(** C4.  [Install] looks at the enabled flag only.  With the flag
    clear it is the no-op installer: it returns a provider without
    reader or exporter and a nil error, and calls nothing outside.
    With the flag set it is the exporting installer, whose provider or
    error it hands back unchanged. *)
Theorem C4_Install_dispatches_on_enabled w :
  (Enabled (OTLPConfigs (cfgs w)) = false ->
   metrics.Install ext w = noop.Install w
   /\ returned (metrics.Install ext w)
        = Some {| addr := allocated w; reader := None; resource := [] |}
   /\ failure (metrics.Install ext w) = None
   /\ events (after (metrics.Install ext w)) = events w)
  /\ (Enabled (OTLPConfigs (cfgs w)) = true ->
      metrics.Install ext w = otlp.Install ext w
      /\ forall e, failure (otlp.Install ext w) = Some e ->
           failure (metrics.Install ext w) = Some e
           /\ returned (metrics.Install ext w) = None).
Proof.
  unfold metrics.Install. split; intros H; rewrite H.
  - destruct (noop_Install_spec w) as (Hr & Hf & _ & _ & _ & He). auto.
  - split; [reflexivity|]. intros e He. split; [exact He|].
    destruct (otlp_Install_outcome w) as [(p & _ & Hn & _)|(e' & Hr & _)].
    + rewrite Hn in He. discriminate.
    + exact Hr.
Qed.

(** C5.  The exporting installer calls the connection factory exactly
    when the configuration holds no connection.  A connection the
    factory hands back is stored in the configuration, and the next
    [Install] builds its exporter on that connection without calling
    the factory.  [Install] with the enabled flag clear makes no
    outside call, so it never calls the factory. *)
Theorem C5_connection_created_once_and_reused w :
  (forall c, OTLPExporterConn (cfgs w) = Some c ->
     factory_calls (events (after (otlp.Install ext w))) = factory_calls (events w)
     /\ OTLPExporterConn (cfgs (after (otlp.Install ext w))) = Some c)
  /\ (OTLPExporterConn (cfgs w) = None ->
      factory_calls (events (after (otlp.Install ext w))) = S (factory_calls (events w)))
  /\ (forall c, OTLPExporterConn (cfgs w) = None ->
      NewExporterGRPCClient ext (events w) (cfgs w) = (Some c, None) ->
      let w1 := after (otlp.Install ext w) in
      OTLPExporterConn (cfgs w1) = Some c
      /\ factory_calls (events (after (otlp.Install ext w1))) = factory_calls (events w1)
      /\ exists rest, events (after (otlp.Install ext w1))
                       = events w1 ++ ExporterRequested (Some c) :: rest)
  /\ (Enabled (OTLPConfigs (cfgs w)) = false ->
      events (after (metrics.Install ext w)) = events w
      /\ factory_calls (events (after (metrics.Install ext w))) = factory_calls (events w)).
Proof.
  split; [|split; [|split]].
  - intros c Hc. split.
    + rewrite otlp_Install_factory_calls, Hc. reflexivity.
    + rewrite (otlp_Install_cached w c Hc).
      destruct (pipeline_frame w) as (Hk & _). now rewrite Hk.
  - intros Hc. rewrite otlp_Install_factory_calls, Hc. reflexivity.
  - intros c Hc Hf w1.
    assert (Hw1 : OTLPExporterConn (cfgs w1) = Some c).
    { unfold w1. rewrite (otlp_Install_dials w (Some c) Hc Hf).
      destruct (pipeline_frame (connected w (Some c))) as (Hk & _).
      rewrite Hk. reflexivity. }
    split; [exact Hw1|]. split.
    + rewrite otlp_Install_factory_calls, Hw1. reflexivity.
    + rewrite (otlp_Install_cached w1 c Hw1).
      destruct (pipeline_frame w1) as (_ & _ & rest & Hev).
      exists rest. rewrite Hev, Hw1. reflexivity.
  - intros H. unfold metrics.Install. rewrite H.
    destruct (noop_Install_spec w) as (_ & _ & _ & _ & _ & He).
    rewrite He. auto.
Qed.

End WithCollaborators.

Import fixtures.

Lemma C3_witness :
  Enabled (OTLPConfigs (cfgs (boot true None))) = true
  /\ failure (metrics.Install reachable (boot true None)) = None
  /\ exists p, returned (metrics.Install reachable (boot true None)) = Some p
               /\ globalMeterProvider (after (metrics.Install reachable (boot true None)))
                    = Some p.
Proof.
  split; [reflexivity|]. split; [reflexivity|].
  exact (proj1 (C3_global_provider_after_Install reachable (boot true None))
           eq_refl eq_refl).
Defined.

(** [Install] with the flag clear succeeds and returns a provider, and
    the global meter provider is still the one from before the call,
    not the provider returned. *)
Lemma C3_noop_Install_leaves_global_provider :
  returned (metrics.Install reachable (boot false None))
    = Some {| addr := 0; reader := None; resource := [] |}
  /\ failure (metrics.Install reachable (boot false None)) = None
  /\ globalMeterProvider (after (metrics.Install reachable (boot false None))) = None
  /\ globalMeterProvider (after (metrics.Install reachable (boot false None)))
       <> returned (metrics.Install reachable (boot false None)).
Proof. repeat split. discriminate. Qed.

Lemma C4_witness :
  Enabled (OTLPConfigs (cfgs (boot false None))) = false
  /\ failure (metrics.Install unreachable (boot false None)) = None.
Proof.
  split; [reflexivity|].
  exact (proj1 (proj2 (proj2
    (proj1 (C4_Install_dispatches_on_enabled unreachable (boot false None)) eq_refl)))).
Defined.

Lemma C5_witness :
  OTLPExporterConn (cfgs (boot true None)) = None
  /\ NewExporterGRPCClient reachable (events (boot true None)) (cfgs (boot true None))
       = (Some 7%nat, None)
  /\ OTLPExporterConn (cfgs (after (otlp.Install reachable (boot true None)))) = Some 7%nat.
Proof.
  split; [reflexivity|]. split; [reflexivity|].
  exact (proj1 (proj1 (proj2 (proj2
    (C5_connection_created_once_and_reused reachable (boot true None))))
    7%nat eq_refl eq_refl)).
Defined.

End Install_facts.

(** ** The runtime collectors *)

Module system_facts.

Import runtime system.

Lemma int64_small (x : Z) : 0 <= x < 2 ^ 63 -> int64 x = x.
Proof.
  intros H. unfold int64. rewrite Z.mod_small by lia.
  destruct (x <? 2 ^ 63) eqn:E; [reflexivity|]. apply Z.ltb_ge in E. lia.
Qed.

Section Callbacks.

Context {Gauge : Type}.

Implicit Types (m : memGauges Gauge) (pr : Process).

(** One tick of the memory callback: one read, then the 22 values of
    that snapshot, field by field. *)
Lemma mem_cb_sample m pr :
  sample (mem_cb m) pr
    = ReadMemStats_ (memstats_at pr (instant pr))
      :: map (fun gv => ObserveInt64_ (fst gv) (snd gv))
             (combine (mem_gauges_list m) (mem_values (memstats_at pr (instant pr)))).
Proof. reflexivity. Qed.

Lemma mem_cb_observed m pr :
  observed (sample (mem_cb m) pr)
    = combine (mem_gauges_list m) (mem_values (memstats_at pr (instant pr))).
Proof. reflexivity. Qed.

+ + + + +

PROMPT:
Every line above from the line with "(OTLPExporterConn (cfgs w) = None ->" to the line with "destruct (pipeline_frame w1)", inclusive, must be returned exactly; no other line belongs in the reply.

WORKED SOLUTION:
  /\ (OTLPExporterConn (cfgs w) = None ->
      factory_calls (events (after (otlp.Install ext w))) = S (factory_calls (events w)))
  /\ (forall c, OTLPExporterConn (cfgs w) = None ->
      NewExporterGRPCClient ext (events w) (cfgs w) = (Some c, None) ->
      let w1 := after (otlp.Install ext w) in
      OTLPExporterConn (cfgs w1) = Some c
      /\ factory_calls (events (after (otlp.Install ext w1))) = factory_calls (events w1)
      /\ exists rest, events (after (otlp.Install ext w1))
                       = events w1 ++ ExporterRequested (Some c) :: rest)
  /\ (Enabled (OTLPConfigs (cfgs w)) = false ->
      events (after (metrics.Install ext w)) = events w
      /\ factory_calls (events (after (metrics.Install ext w))) = factory_calls (events w)).
Proof.
  split; [|split; [|split]].
  - intros c Hc. split.
    + rewrite otlp_Install_factory_calls, Hc. reflexivity.
    + rewrite (otlp_Install_cached w c Hc).
      destruct (pipeline_frame w) as (Hk & _). now rewrite Hk.
  - intros Hc. rewrite otlp_Install_factory_calls, Hc. reflexivity.
  - intros c Hc Hf w1.
    assert (Hw1 : OTLPExporterConn (cfgs w1) = Some c).
    { unfold w1. rewrite (otlp_Install_dials w (Some c) Hc Hf).
      destruct (pipeline_frame (connected w (Some c))) as (Hk & _).
      rewrite Hk. reflexivity. }
    split; [exact Hw1|]. split.
    + rewrite otlp_Install_factory_calls, Hw1. reflexivity.
    + rewrite (otlp_Install_cached w1 c Hw1).
      destruct (pipeline_frame w1) as (_ & _ & rest & Hev).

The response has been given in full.